Abstract

ObjectiveTo estimate neonatal health benefits and healthcare provider costs of a theoretical Group B streptococcal (GBS) hexavalent maternal vaccination programme in The Gambia, a low-income setting in West Africa. MethodsA static decision analytic cost-effectiveness model was developed from the healthcare provider perspective. Demographic data and acute care costs were available from studies in The Gambia undertaken in 2012–2015. Further model parameters were taken from United Nations and World Health Organisation sources, supplemented by data from a global systematic review of GBS and literature searches. As vaccine efficacy is not known, we simulated vaccine efficacy estimates of 50–90%. Costs are reported in US dollars. Cost-effectiveness thresholds of one (US$473, very cost effective) and three (US$1420, cost effective) times Gambian GDP were used.

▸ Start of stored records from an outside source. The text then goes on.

(** One step of [crawl]; [None] when the loop is left: the [while] test
    fails, or an exception has ended the loop.  [continue], for a URL that
    is visited already, goes to the [while] test without the pause.  The
    renderer session that [crawl] starts and stops is in [fetch]. *)
Definition step (c : config) : option config :=
  let '(pt, s) := c in
  match pt with
  | AtWhile =>
      if loop_test max_pages s then
        match to_visit s with
        | [] => None
        | url :: rest =>
            if bool_decide (url ∈ visited s)
            then Some (AtWhile, set_frontier s (visited s) rest)
            else Some (AtScrape url, set_frontier s ({[url]} ∪ visited s) rest)
        end
      else None
  | AtScrape url =>
      match scrape_page fetch raises s url with
      | (Some page_data, s') =>
          Some (AtEnqueue (pd_internal_links page_data), add_data s' page_data)
      | (None, s') => Some (pause s')
      end
  | AtEnqueue [] => Some (pause s)
  | AtEnqueue (link :: links) =>
      if negb (bool_decide (link ∈ visited s))
         && negb (bool_decide (link ∈ to_visit s))
      then Some (AtEnqueue links, set_frontier s (visited s) (to_visit s ++ [link]))
      else Some (AtEnqueue links, s)
  | AtEnd => None
  end.

(** The loop run for at most [fuel] steps; [None] when the fuel runs out. *)
Fixpoint run (fuel : nat) (c : config) : option WebScraper :=
  match step c with
  | None => Some (snd c)
  | Some c' =>
      match fuel with
      | 0 => None
      | S fuel' => run fuel' c'
      end
  end.

(** [WebScraper.crawl(max_pages)] on a scraper, from the point where the
    renderer session is open ([start_browser] and [new_page] have
    returned): the [while] loop, and the handler that ends it. *)
Definition crawl (fuel : nat) (s : WebScraper) : option WebScraper :=
  run fuel (AtWhile, s).

(** The configuration after [n] steps, when the loop runs that long. *)
Fixpoint steps (n : nat) (c : config) : option config :=
  match n with
  | 0 => Some c
  | S n' =>
      match step c with
      | None => None
      | Some c' => steps n' c'
      end
  end.

(** The configurations an execution goes through, at most [fuel] steps. *)
Fixpoint run_trace (fuel : nat) (c : config) : list config :=
  c :: match step c, fuel with
       | Some c', S fuel' => run_trace fuel' c'
       | _, _ => []
       end.

(** The URL that the next step appends to [self.to_visit], if it does. *)
Definition enqueued (c : config) : list str :=
  match c with
  | (AtEnqueue (link :: _), s) =>
      if negb (bool_decide (link ∈ visited s))
         && negb (bool_decide (link ∈ to_visit s))
      then [link] else []
  | _ => []
  end.

End Crawl.

(** The URL that is marked visited and has no record yet. *)
Definition in_flight (pt : point) : list str :=
  match pt with
  | AtScrape url => [url]
  | _ => []
  end.

(** ** JSON values, as [json.dump] receives them *)

#[warnings="-register-all"]
Inductive json :=
| JNull
| JString (s : str)
| JArray (items : list json)
| JObject (fields : list (str * json)).

Definition json_of_option (o : option str) : json :=
  match o with
  | Some s => JString s
  | None => JNull
  end.

(** The dictionary that [extract_dom_properties] appends for one element. *)
Definition json_of_dom_prop (d : DomProp) : json :=
  JObject [(py "tag", JString (dp_tag d));
           (py "path", JString (dp_path d));
           (py "attributes",
            JObject (map (fun kv => (fst kv, JString (snd kv))) (dp_attributes d)));
           (py "text_preview", json_of_option (dp_text_preview d))].
(** [x < y] on floats; every comparison with NaN is false. *)
Definition fltb (x y : float) : bool :=
  match x, y with
  | NaN, _ | _, NaN => false
  | _, NInf | PInf, _ => false
  | NInf, _ | _, PInf => true
  | Fin a, Fin b => negb (Qle_bool b a)
  end.

Definition fleb (x y : float) : bool :=
  match x, y with
  | NaN, _ | _, NaN => false
  | NInf, _ | _, PInf => true
  | _, NInf | PInf, _ => false
  | Fin a, Fin b => Qle_bool a b
  end.

Definition Qeqb0 (q : Q) : bool := Qeq_bool q 0.
Definition Qneg (q : Q) : bool := negb (Qle_bool 0 q).

(** True division of numpy scalars: a zero divisor gives an infinity or
    NaN (with a warning on stderr), never an exception. *)
Definition fdiv (x y : float) : float :=
  match x, y with
  | NaN, _ | _, NaN => NaN
  | Fin a, Fin b =>
      if Qeqb0 b then
        if Qeqb0 a then NaN else if Qneg a then NInf else PInf
      else Fin (a / b)
  | Fin _, _ => Fin 0
  | PInf, Fin b => if Qneg b then NInf else PInf
  | NInf, Fin b => if Qneg b then PInf else NInf
  | _, _ => NaN
  end.

Definition fmul (x y : float) : float :=
  match x, y with
  | NaN, _ | _, NaN => NaN
  | Fin a, Fin b => Fin (a * b)
  | Fin a, PInf | PInf, Fin a =>
      if Qeqb0 a then NaN else if Qneg a then NInf else PInf
  | Fin a, NInf | NInf, Fin a =>
      if Qeqb0 a then NaN else if Qneg a then PInf else NInf
  | PInf, PInf | NInf, NInf => PInf
  | _, _ => NInf
  end.

(** [Series.sum()] of a float column. *)
Definition Qsum (l : list Q) : Q := fold_right Qplus 0%Q l.

(** [Series.sum()] of an integer column. *)
Definition Zsum (l : list Z) : Z := fold_right Z.add 0 l.

(** [Series.mean()]: NaN on an empty selection. *)
Definition mean (l : list Q) : float :=
  match l with
  | [] => NaN
  | _ => Fin (Qsum l / inject_Z (Z.of_nat (List.length l)))
  end.

(** Round to the nearest integer, ties to the even one ([numpy.rint]). *)
Definition rint (x : Q) : Z :=
  let f := Qfloor x in
  let d := (x - inject_Z f)%Q in
  match (d ?= 1 # 2)%Q with
  | Lt => f
  | Gt => f + 1
  | Eq => if Z.even f then f else f + 1
  end.

(** [numpy.round(x, 2)]: scale by 100, round, scale back. *)
Definition round2 (x : Q) : Q := (inject_Z (rint (x * 100)) / 100)%Q.

Definition fround2 (x : float) : float :=
  match x with Fin q => Fin (round2 q) | _ => x end.

(** A stable insertion sort; [leb x y] says that [x] may stand before [y]. *)
Fixpoint insert_by {A : Type} (leb : A -> A -> bool) (x : A) (l : list A)
  : list A :=
  match l with
  | [] => [x]
  | y :: l' => if leb x y then x :: l else y :: insert_by leb x l'
  end.

Fixpoint sort_by {A : Type} (leb : A -> A -> bool) (l : list A) : list A :=
  match l with
  | [] => []
  | x :: l' => insert_by leb x (sort_by leb l')
  end.

(** [Series.median()]: the middle value, or the mean of the two middle
    values; NaN on an empty selection. *)
Definition median (l : list Q) : float :=
  let s := sort_by Qle_bool l in
  let n := List.length s in
  match n with
  | O => NaN
  | _ =>
      if Nat.even n
      then Fin ((nth (n / 2 - 1) s 0%Q + nth (n / 2) s 0%Q) / 2)
      else Fin (nth (n / 2) s 0%Q)
  end.
(** One step of symbolic execution in a [wp] goal. *)
Ltac wp_step :=
  lazymatch goal with
  | |- wp (mret _) _ _ => apply wp_ret
  | |- wp (get ≫= _) _ _ => apply wp_get
  | |- wp (gets _ ≫= _) _ _ => apply wp_gets
  | |- wp (modify _ ≫= _) _ _ => apply wp_modify
  | |- wp (modify _) _ _ => apply wp_modify'
  | |- wp (of_opt (Some _) ≫= _) _ _ => apply wp_bind, wp_ret
  | |- wp (of_opt (Some _)) _ _ => apply wp_ret
  | |- wp ((_ ≫= _) ≫= _) _ _ => apply wp_bind
  | |- wp (mret _ ≫= _) _ _ => apply wp_bind, wp_ret
  end.
Ltac wp_go := repeat (wp_step; simpl).

(** Case analysis on every integer test of the goal, closed by [lia]. *)
Ltac zbool :=
  repeat match goal with
         | |- context [?a =? ?b] => destruct (Z.eqb_spec a b)
         | |- context [?a <=? ?b] => destruct (Z.leb_spec a b)
         | |- context [?a <? ?b] => destruct (Z.ltb_spec a b)
         end; simpl; try done; try lia.

(** Every integer test of the goal that [lia] can decide. *)
Ltac zdecide :=
  repeat match goal with
         | |- context [?a =? ?b] => first [rewrite (proj2 (Z.eqb_eq a b)) by lia | rewrite (proj2 (Z.eqb_neq a b)) by lia]
         | |- context [?a <=? ?b] => first [rewrite (proj2 (Z.leb_le a b)) by lia | rewrite (proj2 (Z.leb_gt a b)) by lia]
         | |- context [?a <? ?b] => first [rewrite (proj2 (Z.ltb_lt a b)) by lia | rewrite (proj2 (Z.ltb_ge a b)) by lia]
         | |- context [?a >=? ?b] => rewrite (Z.geb_leb a b)
         | |- context [?a >? ?b] => rewrite (Z.gtb_ltb a b)
         end; cbn [andb orb negb].

(** ** Machine integers

    The MIPS target is a 32-bit machine: [unsigned], [size_t], [vaddr_t] and
    [paddr_t] are 32-bit unsigned and wrap around, a pointer is 4 bytes. *)

Definition W32 : Z := 4294967296.
Definition u32 (x : Z) : Z := x mod 4294967296.
(** Two's complement 32-bit [int]. *)
Definition s32 (x : Z) : Z := (x + 2147483648) mod 4294967296 - 2147483648.
Definition INT_MAX : Z := 2147483647.

Lemma u32_small x : 0 ≤ x < W32 → u32 x = x.
Proof. unfold u32, W32. lia. Qed.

ResultsVaccination with a hexavalent vaccine would avert 24 GBS disease cases (55%) and 768 disability adjusted life years compared to current standard of care (no interventions to prevent GBS disease). At vaccine efficacy of 70%, the programme is cost-effective at a maximum vaccine price per dose of 12 US$ (2016 US$), and very cost-effective at a maximum of $3/dose. The total costs of vaccination at $12 is $1,056,962 for one annual cohort of Gambian pregnant women. One-way sensitivity analysis showed that GBS incidence was the most influential parameter on the cost effectiveness ratio. ConclusionThe introduction of a hexavalent vaccine would considerably reduce the current burden of GBS disease in The Gambia but to be cost-effective, the vaccine price per dose would need to be $12/dose or less.